┌─ STORED DATA

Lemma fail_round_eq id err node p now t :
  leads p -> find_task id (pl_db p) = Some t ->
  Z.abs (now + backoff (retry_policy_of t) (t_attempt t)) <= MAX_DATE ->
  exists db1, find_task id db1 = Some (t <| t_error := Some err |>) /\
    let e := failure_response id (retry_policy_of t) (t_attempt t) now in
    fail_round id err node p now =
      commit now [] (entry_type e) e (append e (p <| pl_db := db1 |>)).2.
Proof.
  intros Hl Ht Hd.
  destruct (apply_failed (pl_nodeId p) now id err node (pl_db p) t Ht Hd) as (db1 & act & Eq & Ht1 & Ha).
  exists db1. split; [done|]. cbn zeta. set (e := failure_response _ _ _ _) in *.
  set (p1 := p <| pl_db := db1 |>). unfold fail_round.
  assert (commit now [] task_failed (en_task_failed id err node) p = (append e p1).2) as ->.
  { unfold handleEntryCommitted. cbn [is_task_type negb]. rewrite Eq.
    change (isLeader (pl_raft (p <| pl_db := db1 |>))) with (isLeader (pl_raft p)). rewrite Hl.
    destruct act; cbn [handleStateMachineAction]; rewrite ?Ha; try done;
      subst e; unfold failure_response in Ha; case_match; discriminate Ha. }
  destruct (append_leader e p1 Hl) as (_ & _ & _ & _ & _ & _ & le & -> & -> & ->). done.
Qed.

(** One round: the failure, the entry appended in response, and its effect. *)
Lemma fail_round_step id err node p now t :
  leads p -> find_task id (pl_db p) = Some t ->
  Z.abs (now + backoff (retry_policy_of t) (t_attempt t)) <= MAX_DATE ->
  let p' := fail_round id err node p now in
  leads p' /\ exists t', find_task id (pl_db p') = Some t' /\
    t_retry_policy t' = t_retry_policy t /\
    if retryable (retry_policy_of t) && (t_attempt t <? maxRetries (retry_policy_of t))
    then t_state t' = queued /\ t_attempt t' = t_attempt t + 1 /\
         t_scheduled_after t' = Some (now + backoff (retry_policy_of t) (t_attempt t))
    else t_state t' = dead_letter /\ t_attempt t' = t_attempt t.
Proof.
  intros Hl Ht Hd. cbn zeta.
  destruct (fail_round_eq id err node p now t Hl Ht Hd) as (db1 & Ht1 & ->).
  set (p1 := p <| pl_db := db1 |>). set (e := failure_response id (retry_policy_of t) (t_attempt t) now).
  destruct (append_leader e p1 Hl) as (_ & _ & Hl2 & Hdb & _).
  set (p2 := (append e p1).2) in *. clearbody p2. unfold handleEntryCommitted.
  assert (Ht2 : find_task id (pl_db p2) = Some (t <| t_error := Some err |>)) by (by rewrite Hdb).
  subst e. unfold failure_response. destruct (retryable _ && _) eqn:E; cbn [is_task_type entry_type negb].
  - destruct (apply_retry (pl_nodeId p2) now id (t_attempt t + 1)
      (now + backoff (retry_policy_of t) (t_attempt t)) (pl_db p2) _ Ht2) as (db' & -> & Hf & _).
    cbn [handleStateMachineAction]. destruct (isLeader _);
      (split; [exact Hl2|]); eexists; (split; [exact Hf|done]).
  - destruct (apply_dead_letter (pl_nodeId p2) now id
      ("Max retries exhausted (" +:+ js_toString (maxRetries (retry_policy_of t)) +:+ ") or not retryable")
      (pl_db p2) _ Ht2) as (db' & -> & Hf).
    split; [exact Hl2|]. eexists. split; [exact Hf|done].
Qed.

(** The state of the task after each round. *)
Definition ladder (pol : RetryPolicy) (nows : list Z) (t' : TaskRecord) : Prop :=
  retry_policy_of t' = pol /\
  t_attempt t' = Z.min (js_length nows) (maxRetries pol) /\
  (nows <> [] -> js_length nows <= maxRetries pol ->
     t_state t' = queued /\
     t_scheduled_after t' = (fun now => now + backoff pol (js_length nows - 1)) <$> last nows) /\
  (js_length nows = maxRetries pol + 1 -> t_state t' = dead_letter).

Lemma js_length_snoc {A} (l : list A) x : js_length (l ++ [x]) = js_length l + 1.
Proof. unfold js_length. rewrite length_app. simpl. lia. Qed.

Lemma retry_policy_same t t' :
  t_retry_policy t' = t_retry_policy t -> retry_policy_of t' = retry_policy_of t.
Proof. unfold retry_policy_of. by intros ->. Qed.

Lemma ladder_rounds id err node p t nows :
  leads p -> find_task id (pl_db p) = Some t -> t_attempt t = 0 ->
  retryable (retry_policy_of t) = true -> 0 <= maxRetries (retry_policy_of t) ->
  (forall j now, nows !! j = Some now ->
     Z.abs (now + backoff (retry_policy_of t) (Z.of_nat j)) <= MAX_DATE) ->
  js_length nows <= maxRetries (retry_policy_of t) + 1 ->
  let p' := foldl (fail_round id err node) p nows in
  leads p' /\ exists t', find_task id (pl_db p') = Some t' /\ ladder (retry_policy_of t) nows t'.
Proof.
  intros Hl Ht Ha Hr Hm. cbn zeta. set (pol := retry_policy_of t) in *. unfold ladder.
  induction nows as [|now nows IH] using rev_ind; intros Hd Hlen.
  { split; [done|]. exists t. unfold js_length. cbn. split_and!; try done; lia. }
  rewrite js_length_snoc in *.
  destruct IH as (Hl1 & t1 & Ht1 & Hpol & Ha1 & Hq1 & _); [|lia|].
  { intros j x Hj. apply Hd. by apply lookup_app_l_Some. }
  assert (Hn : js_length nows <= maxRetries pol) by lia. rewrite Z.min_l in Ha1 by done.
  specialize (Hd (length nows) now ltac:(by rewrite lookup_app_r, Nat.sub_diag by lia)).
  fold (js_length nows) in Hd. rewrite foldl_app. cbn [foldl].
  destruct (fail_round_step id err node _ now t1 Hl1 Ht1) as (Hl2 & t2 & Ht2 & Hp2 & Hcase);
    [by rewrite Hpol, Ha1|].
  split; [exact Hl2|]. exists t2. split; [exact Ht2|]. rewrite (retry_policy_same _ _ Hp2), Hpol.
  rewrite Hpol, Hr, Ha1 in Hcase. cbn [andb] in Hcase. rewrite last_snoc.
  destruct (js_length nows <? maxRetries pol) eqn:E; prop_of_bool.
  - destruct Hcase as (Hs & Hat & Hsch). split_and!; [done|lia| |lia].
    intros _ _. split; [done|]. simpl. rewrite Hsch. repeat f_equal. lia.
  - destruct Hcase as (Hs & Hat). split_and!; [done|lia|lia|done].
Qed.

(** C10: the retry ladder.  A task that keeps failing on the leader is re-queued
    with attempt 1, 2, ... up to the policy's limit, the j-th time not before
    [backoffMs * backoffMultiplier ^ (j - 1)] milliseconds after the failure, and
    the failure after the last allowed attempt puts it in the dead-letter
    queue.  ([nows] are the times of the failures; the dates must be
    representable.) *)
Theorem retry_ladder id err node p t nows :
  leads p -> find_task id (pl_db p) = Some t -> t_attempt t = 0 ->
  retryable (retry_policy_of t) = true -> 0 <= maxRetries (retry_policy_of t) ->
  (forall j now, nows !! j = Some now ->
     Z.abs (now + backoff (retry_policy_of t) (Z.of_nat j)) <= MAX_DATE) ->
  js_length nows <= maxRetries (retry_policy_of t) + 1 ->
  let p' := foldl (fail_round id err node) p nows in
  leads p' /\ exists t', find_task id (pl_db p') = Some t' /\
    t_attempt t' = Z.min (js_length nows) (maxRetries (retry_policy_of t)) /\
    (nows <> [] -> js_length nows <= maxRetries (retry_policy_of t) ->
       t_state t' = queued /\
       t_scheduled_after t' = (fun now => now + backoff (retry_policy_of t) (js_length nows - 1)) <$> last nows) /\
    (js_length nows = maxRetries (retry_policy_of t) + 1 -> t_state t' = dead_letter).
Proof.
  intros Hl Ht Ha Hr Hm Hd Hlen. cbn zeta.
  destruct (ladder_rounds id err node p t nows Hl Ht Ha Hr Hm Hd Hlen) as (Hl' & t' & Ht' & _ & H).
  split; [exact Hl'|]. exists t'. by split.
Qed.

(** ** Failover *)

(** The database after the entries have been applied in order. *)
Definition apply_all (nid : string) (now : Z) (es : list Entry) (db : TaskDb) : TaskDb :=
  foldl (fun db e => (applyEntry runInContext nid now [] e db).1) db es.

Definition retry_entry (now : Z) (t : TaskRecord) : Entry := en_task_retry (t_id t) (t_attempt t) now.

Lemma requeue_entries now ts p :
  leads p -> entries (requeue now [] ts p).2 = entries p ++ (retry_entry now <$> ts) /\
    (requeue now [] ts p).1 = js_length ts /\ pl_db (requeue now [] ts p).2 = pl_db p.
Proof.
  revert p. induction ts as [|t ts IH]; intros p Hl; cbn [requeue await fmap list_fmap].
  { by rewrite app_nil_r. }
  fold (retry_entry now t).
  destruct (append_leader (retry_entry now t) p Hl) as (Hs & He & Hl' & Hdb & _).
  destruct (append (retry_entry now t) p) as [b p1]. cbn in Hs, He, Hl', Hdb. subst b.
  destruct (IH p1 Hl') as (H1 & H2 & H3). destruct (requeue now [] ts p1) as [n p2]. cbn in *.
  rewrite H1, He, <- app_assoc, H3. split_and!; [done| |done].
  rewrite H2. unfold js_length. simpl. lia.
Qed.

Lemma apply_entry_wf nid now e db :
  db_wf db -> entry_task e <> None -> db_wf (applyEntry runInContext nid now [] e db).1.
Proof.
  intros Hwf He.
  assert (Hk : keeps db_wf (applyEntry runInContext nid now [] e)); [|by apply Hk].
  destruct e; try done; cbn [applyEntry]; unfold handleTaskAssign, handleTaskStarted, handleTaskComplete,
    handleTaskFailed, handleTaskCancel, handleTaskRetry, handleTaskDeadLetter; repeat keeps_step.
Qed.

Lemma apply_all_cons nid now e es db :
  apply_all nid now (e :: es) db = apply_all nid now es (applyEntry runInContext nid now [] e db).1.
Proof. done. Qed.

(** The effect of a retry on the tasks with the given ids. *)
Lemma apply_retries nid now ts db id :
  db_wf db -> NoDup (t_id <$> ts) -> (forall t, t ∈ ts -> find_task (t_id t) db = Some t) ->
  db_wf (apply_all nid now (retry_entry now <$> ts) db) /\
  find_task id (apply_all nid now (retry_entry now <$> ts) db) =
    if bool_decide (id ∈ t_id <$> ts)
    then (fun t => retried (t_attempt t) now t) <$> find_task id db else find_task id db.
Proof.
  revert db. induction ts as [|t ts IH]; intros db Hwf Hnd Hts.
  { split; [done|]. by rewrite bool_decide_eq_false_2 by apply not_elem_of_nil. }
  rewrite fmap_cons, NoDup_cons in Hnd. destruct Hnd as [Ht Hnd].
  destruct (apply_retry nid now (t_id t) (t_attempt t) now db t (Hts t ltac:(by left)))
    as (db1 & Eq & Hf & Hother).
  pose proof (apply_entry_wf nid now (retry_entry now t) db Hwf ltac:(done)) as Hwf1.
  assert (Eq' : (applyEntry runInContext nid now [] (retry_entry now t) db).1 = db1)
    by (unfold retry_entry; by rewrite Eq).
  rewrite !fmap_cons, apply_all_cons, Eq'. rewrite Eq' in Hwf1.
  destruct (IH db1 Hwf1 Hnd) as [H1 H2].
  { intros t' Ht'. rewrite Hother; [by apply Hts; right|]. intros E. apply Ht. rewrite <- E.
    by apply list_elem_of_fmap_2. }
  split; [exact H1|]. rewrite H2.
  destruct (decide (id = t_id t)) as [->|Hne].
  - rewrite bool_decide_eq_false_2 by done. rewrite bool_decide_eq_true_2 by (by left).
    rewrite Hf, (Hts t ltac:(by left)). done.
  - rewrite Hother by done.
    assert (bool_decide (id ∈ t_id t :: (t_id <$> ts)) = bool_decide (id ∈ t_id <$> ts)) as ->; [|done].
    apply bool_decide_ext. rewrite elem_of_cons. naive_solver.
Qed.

└─
┌─ STORED DATA

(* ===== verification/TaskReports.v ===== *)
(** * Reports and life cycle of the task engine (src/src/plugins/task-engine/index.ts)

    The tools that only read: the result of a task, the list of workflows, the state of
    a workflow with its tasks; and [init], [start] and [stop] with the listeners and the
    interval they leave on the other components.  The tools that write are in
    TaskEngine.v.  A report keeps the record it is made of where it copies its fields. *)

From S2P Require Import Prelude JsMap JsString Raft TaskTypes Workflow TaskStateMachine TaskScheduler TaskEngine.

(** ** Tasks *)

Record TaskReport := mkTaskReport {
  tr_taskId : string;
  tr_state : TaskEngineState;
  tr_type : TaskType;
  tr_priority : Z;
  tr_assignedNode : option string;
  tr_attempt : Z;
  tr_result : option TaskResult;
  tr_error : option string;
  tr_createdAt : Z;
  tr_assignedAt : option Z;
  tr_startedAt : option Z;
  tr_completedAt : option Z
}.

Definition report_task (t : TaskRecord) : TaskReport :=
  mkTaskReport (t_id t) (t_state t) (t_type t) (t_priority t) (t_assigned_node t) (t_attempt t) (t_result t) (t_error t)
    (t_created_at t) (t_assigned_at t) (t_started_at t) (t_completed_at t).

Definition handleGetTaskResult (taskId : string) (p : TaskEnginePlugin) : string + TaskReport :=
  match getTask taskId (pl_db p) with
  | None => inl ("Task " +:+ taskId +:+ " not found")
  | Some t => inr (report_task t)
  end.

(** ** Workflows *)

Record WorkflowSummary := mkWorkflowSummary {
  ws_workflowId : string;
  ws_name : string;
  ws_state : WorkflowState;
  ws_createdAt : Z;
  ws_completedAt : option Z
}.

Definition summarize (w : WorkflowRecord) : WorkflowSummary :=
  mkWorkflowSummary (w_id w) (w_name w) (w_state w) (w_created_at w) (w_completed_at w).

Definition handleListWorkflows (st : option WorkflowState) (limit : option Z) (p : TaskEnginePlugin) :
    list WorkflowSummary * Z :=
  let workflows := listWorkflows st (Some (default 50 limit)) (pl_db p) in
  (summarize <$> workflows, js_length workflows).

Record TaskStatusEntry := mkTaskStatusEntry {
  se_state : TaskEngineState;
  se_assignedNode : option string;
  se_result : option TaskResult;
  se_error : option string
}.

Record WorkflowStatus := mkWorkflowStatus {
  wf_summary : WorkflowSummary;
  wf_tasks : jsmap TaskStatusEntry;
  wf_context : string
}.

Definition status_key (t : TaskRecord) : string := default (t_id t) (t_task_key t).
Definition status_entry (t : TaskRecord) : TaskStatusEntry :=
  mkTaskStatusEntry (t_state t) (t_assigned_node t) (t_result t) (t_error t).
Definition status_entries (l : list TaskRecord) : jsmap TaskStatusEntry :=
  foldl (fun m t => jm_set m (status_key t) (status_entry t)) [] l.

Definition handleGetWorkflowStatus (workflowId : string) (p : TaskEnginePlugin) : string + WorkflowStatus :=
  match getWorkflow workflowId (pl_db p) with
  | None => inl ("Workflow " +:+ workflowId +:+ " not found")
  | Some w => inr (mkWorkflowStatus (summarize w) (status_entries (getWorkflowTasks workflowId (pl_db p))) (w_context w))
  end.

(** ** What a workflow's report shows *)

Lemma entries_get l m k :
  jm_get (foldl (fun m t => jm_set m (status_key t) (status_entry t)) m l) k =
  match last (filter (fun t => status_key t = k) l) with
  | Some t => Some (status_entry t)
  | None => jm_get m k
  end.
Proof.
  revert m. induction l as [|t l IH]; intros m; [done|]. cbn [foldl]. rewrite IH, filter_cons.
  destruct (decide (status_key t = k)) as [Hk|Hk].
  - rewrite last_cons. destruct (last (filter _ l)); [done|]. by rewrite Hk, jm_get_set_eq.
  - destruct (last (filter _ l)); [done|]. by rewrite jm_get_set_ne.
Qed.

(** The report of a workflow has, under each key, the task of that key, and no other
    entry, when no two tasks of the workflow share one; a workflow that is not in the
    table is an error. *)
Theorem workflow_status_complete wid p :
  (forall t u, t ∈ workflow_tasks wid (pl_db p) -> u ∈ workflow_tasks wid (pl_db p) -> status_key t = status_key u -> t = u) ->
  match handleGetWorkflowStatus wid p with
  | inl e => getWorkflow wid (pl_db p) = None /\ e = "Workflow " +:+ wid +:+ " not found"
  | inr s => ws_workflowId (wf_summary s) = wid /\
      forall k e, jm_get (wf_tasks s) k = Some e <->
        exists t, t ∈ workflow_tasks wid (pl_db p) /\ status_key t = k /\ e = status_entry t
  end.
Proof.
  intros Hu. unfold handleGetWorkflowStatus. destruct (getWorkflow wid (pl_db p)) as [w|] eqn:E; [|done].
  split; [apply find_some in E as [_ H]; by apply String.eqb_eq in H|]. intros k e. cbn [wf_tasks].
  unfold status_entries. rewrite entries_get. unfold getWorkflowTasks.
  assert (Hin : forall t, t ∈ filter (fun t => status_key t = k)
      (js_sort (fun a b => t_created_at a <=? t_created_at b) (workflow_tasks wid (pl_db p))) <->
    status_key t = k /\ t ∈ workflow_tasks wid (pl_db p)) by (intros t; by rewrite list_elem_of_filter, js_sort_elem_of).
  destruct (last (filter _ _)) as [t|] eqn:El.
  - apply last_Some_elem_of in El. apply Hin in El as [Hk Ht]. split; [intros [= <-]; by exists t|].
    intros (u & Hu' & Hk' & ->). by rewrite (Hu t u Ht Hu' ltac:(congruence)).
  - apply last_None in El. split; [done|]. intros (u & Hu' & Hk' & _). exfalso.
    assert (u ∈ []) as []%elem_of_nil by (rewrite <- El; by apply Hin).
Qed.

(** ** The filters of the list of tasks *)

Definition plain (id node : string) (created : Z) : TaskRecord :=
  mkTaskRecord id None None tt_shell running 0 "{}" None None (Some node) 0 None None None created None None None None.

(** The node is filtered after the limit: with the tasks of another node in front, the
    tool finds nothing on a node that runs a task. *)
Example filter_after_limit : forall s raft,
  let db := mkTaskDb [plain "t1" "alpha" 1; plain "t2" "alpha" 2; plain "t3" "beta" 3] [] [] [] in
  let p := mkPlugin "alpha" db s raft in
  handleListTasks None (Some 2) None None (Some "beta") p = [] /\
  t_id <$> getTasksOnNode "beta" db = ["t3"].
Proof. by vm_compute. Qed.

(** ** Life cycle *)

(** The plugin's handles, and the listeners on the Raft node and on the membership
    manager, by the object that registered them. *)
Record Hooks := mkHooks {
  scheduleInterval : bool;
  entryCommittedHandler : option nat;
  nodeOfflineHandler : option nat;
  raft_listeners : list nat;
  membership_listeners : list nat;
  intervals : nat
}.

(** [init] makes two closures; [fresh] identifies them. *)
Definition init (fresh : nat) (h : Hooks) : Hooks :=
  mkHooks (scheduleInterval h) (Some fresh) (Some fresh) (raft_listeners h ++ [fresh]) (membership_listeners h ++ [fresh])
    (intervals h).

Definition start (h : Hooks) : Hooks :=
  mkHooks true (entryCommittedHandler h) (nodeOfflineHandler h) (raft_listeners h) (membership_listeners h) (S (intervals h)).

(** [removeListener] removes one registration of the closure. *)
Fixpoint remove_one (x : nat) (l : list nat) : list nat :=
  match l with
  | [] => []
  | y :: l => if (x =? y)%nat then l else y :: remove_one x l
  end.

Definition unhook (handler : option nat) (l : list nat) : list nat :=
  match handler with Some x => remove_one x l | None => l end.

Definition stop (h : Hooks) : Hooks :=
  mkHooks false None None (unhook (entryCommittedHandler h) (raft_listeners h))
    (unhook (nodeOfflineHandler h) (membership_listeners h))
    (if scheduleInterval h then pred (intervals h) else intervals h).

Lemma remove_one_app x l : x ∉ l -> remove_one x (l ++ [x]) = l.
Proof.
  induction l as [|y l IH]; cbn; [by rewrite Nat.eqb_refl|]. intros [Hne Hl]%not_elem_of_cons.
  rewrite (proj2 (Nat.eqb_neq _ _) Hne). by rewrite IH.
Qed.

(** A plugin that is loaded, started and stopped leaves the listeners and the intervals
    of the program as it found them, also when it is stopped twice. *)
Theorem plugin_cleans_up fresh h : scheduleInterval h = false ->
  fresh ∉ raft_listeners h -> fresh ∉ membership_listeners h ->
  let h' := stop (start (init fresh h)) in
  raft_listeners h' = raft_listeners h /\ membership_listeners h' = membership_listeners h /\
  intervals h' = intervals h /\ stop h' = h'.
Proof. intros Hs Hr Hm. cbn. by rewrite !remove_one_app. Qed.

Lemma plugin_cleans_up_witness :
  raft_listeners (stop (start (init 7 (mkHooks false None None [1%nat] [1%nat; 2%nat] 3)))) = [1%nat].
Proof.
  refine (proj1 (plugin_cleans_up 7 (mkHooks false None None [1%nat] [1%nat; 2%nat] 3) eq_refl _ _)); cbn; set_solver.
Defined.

└─

Copy the stretch of the records above that runs from the line with "t) nows t'." through the line with "split; [done|]. exists". Both end lines belong in the copy, and nothing else does.

**WRITTEN RESPONSE**
  leads p' /\ exists t', find_task id (pl_db p') = Some t' /\ ladder (retry_policy_of t) nows t'.
Proof.
  intros Hl Ht Ha Hr Hm. cbn zeta. set (pol := retry_policy_of t) in *. unfold ladder.
  induction nows as [|now nows IH] using rev_ind; intros Hd Hlen.
  { split; [done|]. exists t. unfold js_length. cbn. split_and!; try done; lia. }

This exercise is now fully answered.